(** C3, as the code has it.  On a valid range over paragraphs whose grapheme
    clusters are single code units, the text of the first and of the last
    clipboard paragraph (of the only one, when the range lies in one
    paragraph) is the grapheme-range slice of the source paragraph with the
    white space at both ends trimmed away; a paragraph strictly between the
    two is copied whole.  The extraction of the second source,
    [extractParagraphContent], yields the same text as [extractTextRange]. *)
Theorem copyText_trims (d : Document) (start end_ : Position) :
  validRange d start end_ ->
  (forall p, js_get (paragraphs d) (paragraphIndex start) = Some p
             \/ js_get (paragraphs d) (paragraphIndex end_) = Some p ->
             singleUnitClusters (text p)) ->
  exists clip,
    copyText start end_ d = (inr clip, d)
    /\ map Clipboard.text clip = copiedTexts d start end_
    /\ forall p s e,
         Clipboard.text (Part001.extractParagraphContent p s e)
         = Clipboard.text (extractTextRange p s e).
Proof.
  intros Hv Hsingle. pose proof Hv as [[p [Hp Hso]] [[q [Hq Heo]] Hord]].
  destruct (copyText_valid d start end_ Hv) as [clip [Hclip Htexts]].
  exists clip. split; [exact Hclip|].
  split; [|intros p0 s e; rewrite extractTextRange_text;
           apply extractParagraphContent_text].
  rewrite Htexts. unfold copiedTexts.
  rewrite Hp, Hq.
  assert (Hsp : singleUnitClusters (text p)) by (apply Hsingle; left; exact Hp).
  assert (Hsq : singleUnitClusters (text q)) by (apply Hsingle; right; exact Hq).
  destruct (paragraphIndex start =? paragraphIndex end_) eqn:E.
  - rewrite (singleUnit_slice _ _ _ _ p Hp Hsp). reflexivity.
  - rewrite (singleUnit_slice _ _ _ _ p Hp Hsp), (singleUnit_slice _ _ _ _ q Hq Hsq).
    rewrite (singleUnit_count _ Hsp), js_slice_to_length. reflexivity.
Qed.
End Copy.

Lemma copyText_trims_example :
  exists clip,
    copyText (at_ 0 1) (at_ 1 1) twoParagraphs = (inr clip, twoParagraphs)
    /\ map Clipboard.text clip = [latin "b"; latin "c"]
    /\ forall p s e,
         Clipboard.text (Part001.extractParagraphContent p s e)
         = Clipboard.text (extractTextRange p s e).
Proof.
  assert (Hv : validRange twoParagraphs (at_ 0 1) (at_ 1 1))
    by (repeat split; try (eexists; split; [reflexivity | cbn; lia])).
  assert (Hs : forall p,
             js_get (paragraphs twoParagraphs) (paragraphIndex (at_ 0 1)) = Some p
             \/ js_get (paragraphs twoParagraphs) (paragraphIndex (at_ 1 1)) = Some p ->
             singleUnitClusters (text p))
    by (intros p [H | H]; injection H as <-; reflexivity).
  exact (copyText_trims twoParagraphs (at_ 0 1) (at_ 1 1) Hv Hs).
Defined.

(** The claim C3 as stated fails: the copy of the range [1, 3) of "a b" is
    "b", not the slice " b" of the paragraph; both sources of the extraction
    call [trim]. *)
Lemma copyText_drops_leading_space :
  fst (copyText (at_ 0 1) (at_ 0 3) spaced)
  = inr [{| Clipboard.text := latin "b"; Clipboard.runs := [run 2 (fontSize 16)] |}]
  /\ Clipboard.text
       (Part001.extractParagraphContent
          (paragraph (latin "a b") [run 3 (fontSize 16)]) 1 3)
     = latin "b"
  /\ sliceTextByGraphemes (paragraphs spaced) 0 1 (Some 3) = latin " b"
  /\ latin "b" <> latin " b".
Proof. repeat split; try reflexivity. discriminate. Qed.

(** ** C2: validation comes first *)

Section Validation.
Context {U : Unicode}.

Lemma validPosition_bounds (d : Document) (pos : Position) :
  validPosition d pos
  <-> 0 <= paragraphIndex pos < zlength (paragraphs d)
      /\ forall p, js_get (paragraphs d) (paragraphIndex pos) = Some p ->
                   0 <= offset pos <= getGraphemeCount (text p).
Proof.
  split.
  - intros [p [Hp Ho]]. split; [exact (js_get_Some_range _ _ _ Hp)|].
    intros p' Hp'. assert (p' = p) by congruence. subst p'. exact Ho.
  - intros [Hr Ho]. destruct (js_get_in_range _ _ Hr) as [p Hp].
    exists p. split; [exact Hp | exact (Ho p Hp)].
Qed.

Lemma insertText_valid (d : Document) (pos : Position) (txt : jsstring)
    (sty : TextStyle) :
  validPosition d pos -> exists d', insertText pos txt sty d = (inr tt, d').
Proof.
  intros Hv. pose proof Hv as [p [Hp Ho]].
  unfold insertText. rewrite (bind_inr _ _ _ _ _ (validatePosition_ok d pos Hv)).
  destruct (includesNewline (normalizeNFC txt)).
  - unfold insertTextWithNewlines. unfold bind at 1. unfold getParagraphs at 1.
    rewrite (bind_inr _ _ _ _ _ (getParagraph_ok d _ p Hp)).
    eexists. reflexivity.
  - rewrite (bind_inr _ _ _ _ _ (getParagraph_ok d _ p Hp)).
    destruct (findRunAtOffset _ _) as [runIndex offsetInRun].
    eexists. apply setParagraph_effect.
Qed.

Lemma deleteText_valid (d : Document) (start end_ : Position) :
  validRange d start end_ -> exists d', deleteText start end_ d = (inr tt, d').
Proof.
  intros Hv. pose proof Hv as [[p [Hp Hso]] [[q [Hq Heo]] Hord]].
  unfold deleteText. rewrite (bind_inr _ _ _ _ _ (validateRange_ok d start end_ Hv)).
  destruct (paragraphIndex start =? paragraphIndex end_).
  - unfold deleteWithinParagraph.
    rewrite (bind_inr _ _ _ _ _ (getParagraph_ok d _ p Hp)).
    eexists. apply setParagraph_effect.
  - unfold deleteAcrossParagraphs. unfold bind at 1. unfold getParagraphs at 1.
    rewrite (bind_inr _ _ _ _ _ (getParagraph_ok d _ p Hp)).
    rewrite (bind_inr _ _ _ _ _ (getParagraph_ok d _ q Hq)).
    eexists. reflexivity.
Qed.

Lemma validated_range {A} (body : Position -> Position -> M A) :
  (forall d start end_, validRange d start end_ ->
                        exists x d', body start end_ d = (inr x, d')) ->
  validatesRange (fun start end_ => validateRange start end_ ;; body start end_).
Proof.
  intros Hbody d start end_. repeat split.
  - intros Hn.
    destruct (validateRange_fails d start end_) as [e [He Hpe]].
    { intros [Hs [He _]]. tauto. }
    exists e. split; [apply bind_inl; exact He | tauto].
  - intros Hs He Hord.
    destruct (validateRange_fails d start end_) as [e [Hfail Hpe]].
    { intros [_ [_ H]]. congruence. }
    rewrite (bind_inl _ _ _ _ _ Hfail). f_equal. f_equal.
    unfold validateRange in Hfail.
    rewrite (bind_inr _ _ _ _ _ (validatePosition_ok d start Hs)) in Hfail.
    rewrite (bind_inr _ _ _ _ _ (validatePosition_ok d end_ He)) in Hfail.
    rewrite Hord in Hfail. unfold throw in Hfail. congruence.
  - intros e d' Hfail. destruct (validRange_dec d start end_) as [Hv | Hn].
    + destruct (Hbody d start end_ Hv) as [x [d1 Hx]].
      rewrite (bind_inr _ _ _ _ _ (validateRange_ok d start end_ Hv)) in Hfail.
      congruence.
    + destruct (validateRange_fails d start end_ Hn) as [e' [He' _]].
      rewrite (bind_inl _ _ _ _ _ He') in Hfail. congruence.
Qed.

(** X23.  The four public methods of [DocumentModel.ts] validate their
    positions before they write: [insertText] fails on a paragraph index
    outside [0, paragraphCount) or an offset outside [0, graphemeCount];
    [deleteText], [applyStyle] and [copyText] fail on such a position and,
    when both positions are in range, on a start after the end; and when any
    of them fails the document is the one it was called on. *)
Theorem methods_validate_first :
  (forall txt sty, validatesPosition (fun pos => insertText pos txt sty))
  /\ validatesRange deleteText
  /\ (forall patch, validatesRange (fun start end_ => applyStyle start end_ patch))
  /\ validatesRange copyText.
Proof.
  split; [|split; [|split]].
  - intros txt sty d pos. split.
    + intros Hn. destruct (validatePosition_fails d pos Hn) as [e [He Hpe]].
      exists e. split; [|exact Hpe]. unfold insertText. apply bind_inl. exact He.
    + intros e d' Hfail. destruct (validPosition_dec d pos) as [Hv | Hn].
      * destruct (insertText_valid d pos txt sty Hv) as [d1 Hd1]. congruence.
      * destruct (validatePosition_fails d pos Hn) as [e' [He' _]].
        unfold insertText in Hfail. rewrite (bind_inl _ _ _ _ _ He') in Hfail.
        congruence.
  - apply (validated_range
             (fun start end_ =>
                if paragraphIndex start =? paragraphIndex end_
                then deleteWithinParagraph (paragraphIndex start) (offset start)
                       (offset end_)
                else deleteAcrossParagraphs start end_)).
    intros d s e Hv. destruct (deleteText_valid d s e Hv) as [d1 Hd1].
    exists tt, d1. unfold deleteText in Hd1.
    rewrite (bind_inr _ _ _ _ _ (validateRange_ok d s e Hv)) in Hd1. exact Hd1.
  - intros patch.
    apply (validated_range
             (fun start end_ =>
                if paragraphIndex start =? paragraphIndex end_
                then applyStyleToSingleParagraph (paragraphIndex start)
                       (offset start) (offset end_) patch
                else applyStyleAcrossParagraphs start end_ patch)).
    intros d s e Hv. destruct (applyStyle_valid patch d s e Hv) as [d1 [Hd1 _]].
    exists tt, d1. unfold applyStyle in Hd1.
    rewrite (bind_inr _ _ _ _ _ (validateRange_ok d s e Hv)) in Hd1. exact Hd1.
  - apply (validated_range
             (fun start end_ =>
                if paragraphIndex start =? paragraphIndex end_
                then (paragraph <- getParagraph (paragraphIndex start) ;;
                      ret [extractTextRange paragraph (offset start) (offset end_)])
                else (firstParagraph <- getParagraph (paragraphIndex start) ;;
                      ps <- getParagraphs ;;
                      lastParagraph <- getParagraph (paragraphIndex end_) ;;
                      ret (extractTextRange firstParagraph (offset start)
                             (getGraphemeCount (text firstParagraph))
                           :: map wholeParagraph
                                (js_slice ps (paragraphIndex start + 1)
                                   (Some (paragraphIndex end_)))
                           ++ [extractTextRange lastParagraph 0 (offset end_)])))).
    intros d s e Hv. destruct (copyText_valid d s e Hv) as [clip [Hclip _]].
    exists clip, d. unfold copyText in Hclip.
    rewrite (bind_inr _ _ _ _ _ (validateRange_ok d s e Hv)) in Hclip. exact Hclip.
Qed.
End Validation.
┄┄┄┄┄┄┄┄┄┄
- **EXERCISE**: Starting at the line above that holds "destruct (paragraphIndex start =? paragraphIndex end_) eqn:E." and ending at the line that holds "- intros [p", transcribe each line exactly and include no other lines.

- **RESPONSE AREA**:
  destruct (paragraphIndex start =? paragraphIndex end_) eqn:E.
  - rewrite (singleUnit_slice _ _ _ _ p Hp Hsp). reflexivity.
  - rewrite (singleUnit_slice _ _ _ _ p Hp Hsp), (singleUnit_slice _ _ _ _ q Hq Hsq).
    rewrite (singleUnit_count _ Hsp), js_slice_to_length. reflexivity.
Qed.
End Copy.

Lemma copyText_trims_example :
  exists clip,
    copyText (at_ 0 1) (at_ 1 1) twoParagraphs = (inr clip, twoParagraphs)
    /\ map Clipboard.text clip = [latin "b"; latin "c"]
    /\ forall p s e,
         Clipboard.text (Part001.extractParagraphContent p s e)
         = Clipboard.text (extractTextRange p s e).
Proof.
  assert (Hv : validRange twoParagraphs (at_ 0 1) (at_ 1 1))
    by (repeat split; try (eexists; split; [reflexivity | cbn; lia])).
  assert (Hs : forall p,
             js_get (paragraphs twoParagraphs) (paragraphIndex (at_ 0 1)) = Some p
             \/ js_get (paragraphs twoParagraphs) (paragraphIndex (at_ 1 1)) = Some p ->
             singleUnitClusters (text p))
    by (intros p [H | H]; injection H as <-; reflexivity).
  exact (copyText_trims twoParagraphs (at_ 0 1) (at_ 1 1) Hv Hs).
Defined.

(** The claim C3 as stated fails: the copy of the range [1, 3) of "a b" is
    "b", not the slice " b" of the paragraph; both sources of the extraction
    call [trim]. *)
Lemma copyText_drops_leading_space :
  fst (copyText (at_ 0 1) (at_ 0 3) spaced)
  = inr [{| Clipboard.text := latin "b"; Clipboard.runs := [run 2 (fontSize 16)] |}]
  /\ Clipboard.text
       (Part001.extractParagraphContent
          (paragraph (latin "a b") [run 3 (fontSize 16)]) 1 3)
     = latin "b"
  /\ sliceTextByGraphemes (paragraphs spaced) 0 1 (Some 3) = latin " b"
  /\ latin "b" <> latin " b".
Proof. repeat split; try reflexivity. discriminate. Qed.

(** ** C2: validation comes first *)

Section Validation.
Context {U : Unicode}.

Lemma validPosition_bounds (d : Document) (pos : Position) :
  validPosition d pos
  <-> 0 <= paragraphIndex pos < zlength (paragraphs d)
      /\ forall p, js_get (paragraphs d) (paragraphIndex pos) = Some p ->
                   0 <= offset pos <= getGraphemeCount (text p).
Proof.
  split.
  - intros [p [Hp Ho]]. split; [exact (js_get_Some_range _ _ _ Hp)|].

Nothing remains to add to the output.